Dataset excerpts:

····················

Definition tcp_conn_disconnect : M cworld unit :=
  w ← get;
  let c := conn w in
  if (cn_state c =? CS_DISCONNECTED) || (cn_state c =? CS_DISCONNECTING) then mret tt
  else
    match cn_tcp_handle c with
    | None => mret tt
    | Some h =>
        lift (cu_data (cuv w) !! h);;
        if negb (bool_decide (h ∈ cu_closing (cuv w))) then
          modify_conn (set_cn_state CS_DISCONNECTING);;
          modify_cuv (cu_close h)
        else mret tt
    end.

Definition tcp_conn_close : M cworld unit := tcp_conn_disconnect.

(** ** Callbacks *)

Definition on_tcp_close_cb (handle : nat) : M cworld unit :=
  w ← get;
  d ← lift (cu_data (cuv w) !! handle);
  if negb d then mret tt
  else
    modify_conn (set_cn_state CS_DISCONNECTED);;
    modify_conn (set_cn_tcp_handle NULL).

(** [area] is the allocator's answer; [buf->base] and [buf->len], which [uv__read] set to
    [NULL] and 0 before. *)
Definition on_tcp_recv_alloc_cb (area : option (Z * list Z)) : M cworld (Z * Z) :=
  match area with
  | None => mret (0, 0)
  | Some (p, bs) => modify (λ w, set_cmem (mem_acquire p bs (cmem w)) w);; mret (p, 65536)
  end.

(** [data] of a handle is followed. *)
Definition follow (d : bool) : M cworld unit := lift (if d then Some tt else None).

Section Host.
Context `{Host}.

(** The loop of [on_tcp_recv_cb], with the local [latency]: [Some] of its last value when
    [processing] became 0, [None] for a jump to [cleanup].  [fuel] bounds the rounds. *)
Fixpoint recv_loop (fuel : nat) (cur_ticks latency : Z) : M cworld (option Z) :=
  match fuel with
  | O => undef
  | S fuel =>
      w ← get;
      let rx := cn_rx (conn w) in
      if rx_state rx =? TCP_CHANNEL_READ_HEADER then
        n ← on_next tn_buffer_read_length;
        if n <? 4 then mret (Some latency)
        else
          r ← on_next tn_buffer_read_be32;
          (match r.2 with Some v => modify_rx (set_next_payload_len v) | None => mret tt end);;
          if negb (r.1 =? 0) then mret None
          else
            modify_rx (set_rx_state TCP_CHANNEL_READ_PAYLOAD);;
            recv_loop fuel cur_ticks latency
      else if rx_state rx =? TCP_CHANNEL_READ_PAYLOAD then
        n ← on_next tn_buffer_read_length;
        if n <? next_payload_len rx then mret (Some latency)
        else
          r ← on_next tn_buffer_read_be64;
          if negb (r.1 =? 0) then mret None
          else
            msg_id ← lift r.2;
            r ← on_next tn_buffer_read_be64;
            if negb (r.1 =? 0) then mret None
            else
              stamp ← lift r.2;
              let msg_remaining := u32 (next_payload_len rx - 16) in
              r ← on_next (tn_buffer_read_skip msg_remaining);
              if negb (r =? 0) then mret None
              else
                l ← lift (aws_timestamp_convert (u64 (cur_ticks - stamp)) AWS_TIMESTAMP_NANOS AWS_TIMESTAMP_MILLIS false);
                let expected := u64 (last_recv_msg_id rx + 1) in
                (if negb (msg_id =? expected) then mret tt else modify_rx (set_last_recv_msg_id expected));;
                modify_rx (set_rx_state TCP_CHANNEL_READ_HEADER);;
                recv_loop fuel cur_ticks l.1
      else recv_loop fuel cur_ticks latency
  end.
Lemma get_next_run k st limit start :
  table_ok k st → 0 ≤ limit ≤ 2 ^ k → 0 ≤ start →
  ∃ iter, s_get_next_element st limit start = Some iter ∧ it_limit iter = limit ∧
    iter_at k st iter (window k (slots st) start limit).
Proof.
  intros Hok Hl Hs. pose proof (ok_k _ _ Hok).
  pose proof (next_loop_run k ltac:(lia) (slots st) start limit (ok_len _ _ Hok) Hs ltac:(lia)) as Hn.
  unfold s_get_next_element. destruct (window k (slots st) start limit) as [|e w].
  - rewrite Hn. simpl. eexists. split; [done|]. split; [done|]. done.
  - destruct Hn as (i & Hr & Hi & He & Ho & Hw). rewrite Hr. simpl.
    eexists. split; [done|]. split; [done|]. split; [done|]. simpl. split; [lia|]. done.
Qed.

Lemma iter_at_done k st iter w :
  iter_at k st iter w → aws_hash_iter_done iter = bool_decide (w = []).
Proof.
  intros [_ Hw]. unfold aws_hash_iter_done. destruct w as [|e w].
  - rewrite Hw, Z.eqb_refl. by rewrite bool_decide_true.
  - destruct Hw as (Hi & _). rewrite bool_decide_false by done. apply Z.eqb_neq. lia.
Qed.

Lemma small_u64 k x : 1 ≤ k ≤ 32 → 0 ≤ x ≤ 2 ^ k → u64 x = x.
Proof.
  intros Hk Hx. apply u64_small. assert (2 ^ k ≤ 2 ^ 32) by (apply Z.pow_le_mono_r; lia).
  change W64 with (2 ^ 32 * 2 ^ 32). lia.
Qed.

Lemma iter_next_run k st log iter e w :
  table_ok k st → iter_at k st iter (e :: w) →
  ∃ iter', aws_hash_iter_next iter {| p_impl := Some st; destroyed := log |} =
             Some (iter', {| p_impl := Some st; destroyed := log |}) ∧ iter_at k st iter' w.
Proof.
  intros Hok (Hl & Hi & _ & _ & _ & Hw). pose proof (ok_k _ _ Hok).
  destruct (get_next_run k st (it_limit iter) (it_slot iter + 1) Hok ltac:(lia) ltac:(lia))
    as (iter' & Hr & _ & Hat).
  unfold aws_hash_iter_next. hnext. rewrite (small_u64 k) by lia. rewrite Hr.
  exists iter'. split; [done|]. by rewrite Hw in Hat.
Qed.

(** Deleting the current entry and going on: the iterator then stands before the rest. *)
Lemma iter_delete_run k st log iter e w :
  table_ok k st → iter_at k st iter (e :: w) →
  ∃ st' iter1, aws_hash_iter_delete iter false {| p_impl := Some st; destroyed := log |} =
      Some (iter1, {| p_impl := Some st'; destroyed := log |}) ∧
    table_ok k st' ∧ same_fns st st' ∧ contents st ≡ₚ element e :: contents st' ∧
    ∃ iter', aws_hash_iter_next iter1 {| p_impl := Some st'; destroyed := log |} =
        Some (iter', {| p_impl := Some st'; destroyed := log |}) ∧ iter_at k st' iter' w.
Proof.
  intros Hok (Hl & Hi & He & Ho & _ & Hw). pose proof (ok_k _ _ Hok) as Hk.
  set (i := it_slot iter) in *. set (L := it_limit iter) in *. rewrite <- He in Ho.
  assert (Hk62 : 1 ≤ k ≤ 62) by lia.
  destruct (s_remove_entry_run k st i Hok Ho)
    as (st' & s & Hr & Hs & Hok' & Hsf & _ & Hrem & Hc).
  rewrite (Z.mod_small i) in Hr by lia.
  unfold aws_hash_iter_delete. hnext. fold i.
  rewrite (lookup_in_range k Hk62 _ i (ok_len _ _ Hok)) by lia.
  rewrite bool_decide_true by done. rewrite Hr. hnext. fold L.
  assert (Hlim : (if ((i + s) mod 2 ^ k <? i) || (L <=? (i + s) mod 2 ^ k)
      then u64 (L - 1) else L) = if L <=? i + s then L - 1 else L).
  { rewrite (small_u64 k) by lia.
    destruct (Z_lt_dec (i + s) (2 ^ k)) as [Hlt|Hge].
    - rewrite (Z.mod_small (i + s)) by lia. by rewrite (proj2 (Z.ltb_ge (i + s) i)) by lia.
    - replace ((i + s) mod 2 ^ k) with (i + s - 2 ^ k)
        by (apply (Z.mod_unique_pos _ _ 1); lia).
      rewrite (proj2 (Z.ltb_lt _ i)) by lia. simpl. by rewrite (proj2 (Z.leb_le L _)) by lia. }
  rewrite Hlim. eexists st', _. split; [reflexivity|]. split; [done|]. split; [done|].
  split; [by rewrite He in Hc|]. unfold aws_hash_iter_next. hnext. cbn [it_slot it_limit].
  rewrite u64_add_idemp_l. replace (i - 1 + 1) with i by lia. rewrite (small_u64 k) by lia.
  destruct (get_next_run k st' (if L <=? i + s then L - 1 else L) i Hok')
    as (iter' & Hr' & _ & Hat); [destruct (Z.leb_spec L (i + s)); lia|lia|].
  exists iter'. rewrite Hr'. split; [done|].
  rewrite <- (window_removed k Hk62 _ _ _ _ _ Hrem Hs Hi (proj2 Hl)), Hw in Hat. done.
Qed.

(** ** [aws_hash_table_foreach] *)

Section Visit.
Context {C : Type} (callback : C → aws_hash_element → Z * C * aws_hash_element).

(** The callback called on the elements in turn until it does not ask to continue: its
    last context, and the elements it has deleted. *)
Fixpoint visit (ctx : C) (els : list aws_hash_element) : C * list aws_hash_element :=
  match els with
  | [] => (ctx, [])
  | el :: els =>
      let '(rv, ctx', _) := callback ctx el in
      let deleted := if Z.testbit rv 1 then [el] else [] in
      if Z.testbit rv 0 then let r := visit ctx' els in (r.1, deleted ++ r.2)
      else (ctx', deleted)
  end.

Lemma land_bit rv n : 0 ≤ n → (Z.land rv (2 ^ n) =? 0) = negb (Z.testbit rv n).
Proof.
  intros Hn. rewrite Z.land_comm. destruct (Z.testbit rv n) eqn:E; simpl.
  - apply Z.eqb_neq. intros H. apply (f_equal (λ x, Z.testbit x n)) in H.
    rewrite Z.land_spec, Z.pow2_bits_true, E, Z.bits_0 in H by done. done.
  - apply Z.eqb_eq, Z.bits_inj'. intros m Hm. rewrite Z.land_spec, Z.bits_0.
    destruct (Z.eq_dec m n) as [->|]; [by rewrite E, andb_false_r|].
    by rewrite Z.pow2_bits_false.
Qed.

Lemma foreach_loop_run fuel k st log iter ctx w :
  table_ok k st → iter_at k st iter w → (length w < fuel)%nat →
  ∃ st', foreach_loop callback fuel iter ctx {| p_impl := Some st; destroyed := log |} =
      Some ((visit ctx (element <$> w)).1, {| p_impl := Some st'; destroyed := log |}) ∧
    table_ok k st' ∧ same_fns st st' ∧
    contents st ≡ₚ (visit ctx (element <$> w)).2 ++ contents st'.
Proof.
  revert st iter ctx w. induction fuel as [|fuel IH]; intros st iter ctx w Hok Hat Hf; [lia|].
  cbn [foreach_loop]. rewrite (iter_at_done _ _ _ _ Hat). destruct w as [|e w].
  { rewrite bool_decide_true by done. by exists st. }
  rewrite bool_decide_false by done. cbn [fmap list_fmap visit]. simpl in Hf.
  assert (Hel : it_element iter = element e) by apply Hat. rewrite Hel.
  destruct (callback ctx (element e)) as [[rv ctx'] elem].
  set (iter0 := {| it_element := elem; it_slot := it_slot iter; it_limit := it_limit iter |}).
  change AWS_COMMON_HASH_TABLE_ITER_DELETE with (2 ^ 1).
  change AWS_COMMON_HASH_TABLE_ITER_CONTINUE with (2 ^ 0).
  rewrite !land_bit, negb_involutive by done. destruct (Z.testbit rv 1) eqn:Edel.
  - destruct (iter_delete_run k st log iter e w Hok Hat)
      as (st1 & iter1 & Hdel & Hok1 & Hsf & Hc & iter2 & Hnext & Hat2).
    assert (Hdel0 : aws_hash_iter_delete iter0 false {| p_impl := Some st; destroyed := log |} =
      Some ({| it_element := elem; it_slot := it_slot iter1; it_limit := it_limit iter1 |},
            {| p_impl := Some st1; destroyed := log |})).
    { revert Hdel. unfold aws_hash_iter_delete. hnext. cbn [it_slot it_limit iter0].
      destruct (bool_decide _); [|done].
      destruct (s_remove_entry st (it_slot iter)) as [[st1' last]|]; [|done]. hnext.
      intros Hi. injection Hi as <- <-. done. }
    bstep Hdel0. destruct (Z.testbit rv 0); cbn [negb fst snd]; cbv iota.
    + assert (Hnext0 : aws_hash_iter_next
        {| it_element := elem; it_slot := it_slot iter1; it_limit := it_limit iter1 |}
        {| p_impl := Some st1; destroyed := log |} =
        Some (iter2, {| p_impl := Some st1; destroyed := log |})) by exact Hnext.
      bstep Hnext0. destruct (IH st1 iter2 ctx' w Hok1 Hat2) as (st' & Hr & Hok' & Hsf' & Hc');
        [lia|].
      exists st'. split; [exact Hr|]. split; [done|]. split.
      { destruct Hsf as (?&?&?&?), Hsf' as (?&?&?&?). repeat split; congruence. }
      cbn [snd app]. by rewrite Hc, Hc'.
    + exists st1. split; [done|]. split; [done|]. split; [done|]. exact Hc.
  - hnext. destruct (Z.testbit rv 0); cbn [negb fst snd]; cbv iota.
      destruct (iter_next_run k st log iter e w Hok Hat) as (iter2 & Hnext & Hat2).
      assert (Hnext0 : aws_hash_iter_next iter0 {| p_impl := Some st; destroyed := log |} =
        Some (iter2, {| p_impl := Some st; destroyed := log |})) by exact Hnext.
      bstep Hnext0. destruct (IH st iter2 ctx' w Hok Hat2) as (st' & Hr & Hrest); [lia|].
      exists st'. split; [exact Hr|exact Hrest].
    + by exists st.
Qed.
End Visit.

Lemma iter_begin_run k st log :
  table_ok k st →
  ∃ iter, aws_hash_iter_begin {| p_impl := Some st; destroyed := log |} =
      Some (iter, {| p_impl := Some st; destroyed := log |}) ∧
    iter_at k st iter (entries (slots st)).
Proof.
  intros Hok. pose proof (ok_k _ _ Hok) as Hk. pose proof (pow_k_bounds k ltac:(lia)).
  unfold aws_hash_iter_begin. hnext. rewrite (ok_size _ _ Hok).
  destruct (get_next_run k st (2 ^ k) 0 Hok ltac:(lia) ltac:(lia)) as (iter & Hr & _ & Hat).
  exists iter. rewrite Hr. split; [done|].
  by rewrite (entries_window k ltac:(lia) _ (ok_len _ _ Hok)).
Qed.

(** [aws_hash_table_foreach] calls the callback on every element of the table exactly
    once, in the order of the slots, whatever elements the callback deletes on the way
    (deletions shift entries back over the current slot and around the end of the table),
    until the callback does not ask to continue; exactly the elements the callback asked
    to delete are gone afterwards, the others are as they were, and no destructor runs.
    The loop ends.  What the callback stores in the element it is given is lost. *)
Theorem foreach_visits_once {C} (callback : C → aws_hash_element → Z * C * aws_hash_element)
    k st log ctx :
  table_ok k st →
  ∃ st', aws_hash_table_foreach callback ctx {| p_impl := Some st; destroyed := log |} =
      Some ((AWS_OP_SUCCESS, (visit callback ctx (contents st)).1),
            {| p_impl := Some st'; destroyed := log |}) ∧
    table_ok k st' ∧ same_fns st st' ∧
    contents st ≡ₚ (visit callback ctx (contents st)).2 ++ contents st'.
Proof.
  intros Hok. destruct (iter_begin_run k st log Hok) as (iter & Hb & Hat).
  destruct (foreach_loop_run callback (S (Z.to_nat (size st))) k st log iter ctx _ Hok Hat)
    as (st' & Hr & Hrest).
  { pose proof (table_room k st Hok). rewrite (ok_size _ _ Hok). lia. }
  exists st'. split; [|exact Hrest].
  unfold aws_hash_table_foreach. rewrite M_deref. bstep Hb. by bstep Hr.
Qed.
(** The list moves to a new block that starts with the items [ys]. *)
Lemma move_block F w s p fill src ys rest :
  repr F w s → Forall (λ y, Z.of_nat (length y) = sq_size s) ys → src = concat ys ++ rest →
  0 < p → (length src ≤ length fill)%nat → p + Z.of_nat (length fill) ≤ 2 ^ 63 →
  (∀ a, p ≤ a < p + Z.of_nat (length fill) → al_mem w !! a = None) →
  ∃ m, mem_store (mem_acquire p fill (al_mem w)) p src = Some m ∧
    ∀ m' n, m' = m ∨ m' = mem_release (al_data (al w)) (sq_cap s) m → n = Z.of_nat (length ys) →
      repr F {| al := set_al_length n (set_al_block p (Z.of_nat (length fill)) (al w));
                al_mem := m'; last_error := last_error w |}
        (with_items ys (with_cap (Z.of_nat (length fill)) s)).
Proof.
  intros R Hf Ho Hp Hle Hend Hfr.
  destruct (rp_block _ _ _ R) as (rest0 & Hb0 & Hl0).
  pose proof (block_allocated _ _ _ Hb0) as Hal. rewrite Hl0 in Hal.
  assert (∀ a, p ≤ a < p + Z.of_nat (length fill) →
    a < al_data (al w) ∨ al_data (al w) + sq_cap s ≤ a) as Hdis.
  { intros a Ha. destruct (decide (al_data (al w) ≤ a < al_data (al w) + sq_cap s)) as [H|H]; [|lia].
    destruct (Hal a H) as [x Hx]. by rewrite Hfr in Hx. }
  assert (block (mem_acquire p fill (al_mem w)) p
    ([] ++ take (length src) fill ++ drop (length src) fill)) as Hb1.
  { rewrite app_nil_l, take_drop. apply acquire_block. }
  destruct (block_store_mid _ _ _ _ _ src Hb1) as (m & Hs & Hbm & Hom).
  { rewrite length_take. lia. }
  simpl in Hs, Hbm, Hom. rewrite Z.add_0_r in Hs.
  rewrite length_app, length_take, length_drop in Hom.
  exists m. split; [done|]. intros m' n Hm' ->.
  assert (∀ a, a < al_data (al w) ∨ al_data (al w) + sq_cap s ≤ a → m' !! a = m !! a) as Hrel.
  { intros a Ha. destruct Hm' as [-> | ->]; [done|]. by apply release_outside. }
  destruct R. split; simpl; try done; try lia.
  - exists (rest ++ drop (length src) fill). rewrite app_assoc, <- Ho. split.
    + eapply block_agree; [|exact Hbm]. intros a Ha. rewrite length_app, length_drop in Ha.
      apply Hrel, Hdis. lia.
    + rewrite length_app, length_drop. lia.
  - intros a x Hx. destruct (rp_frame0 a x Hx) as [Hax Hout].
    assert (¬ (p ≤ a < p + Z.of_nat (length fill))) as Hna.
    { intros Hin. rewrite Hfr in Hax by done. done. }
    rewrite Hrel, Hom by lia. rewrite mem_acquire_lookup, decide_False by done. split; [done|lia].
Qed.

····················

§ **Problem to work on**
Write out exactly the lines from the one with "intros Hin. rewrite" through the end of the records above, both ends included, and leave out all other lines.

§ **Task result**
    { intros Hin. rewrite Hfr in Hax by done. done. }
    rewrite Hrel, Hom by lia. rewrite mem_acquire_lookup, decide_False by done. split; [done|lia].
Qed.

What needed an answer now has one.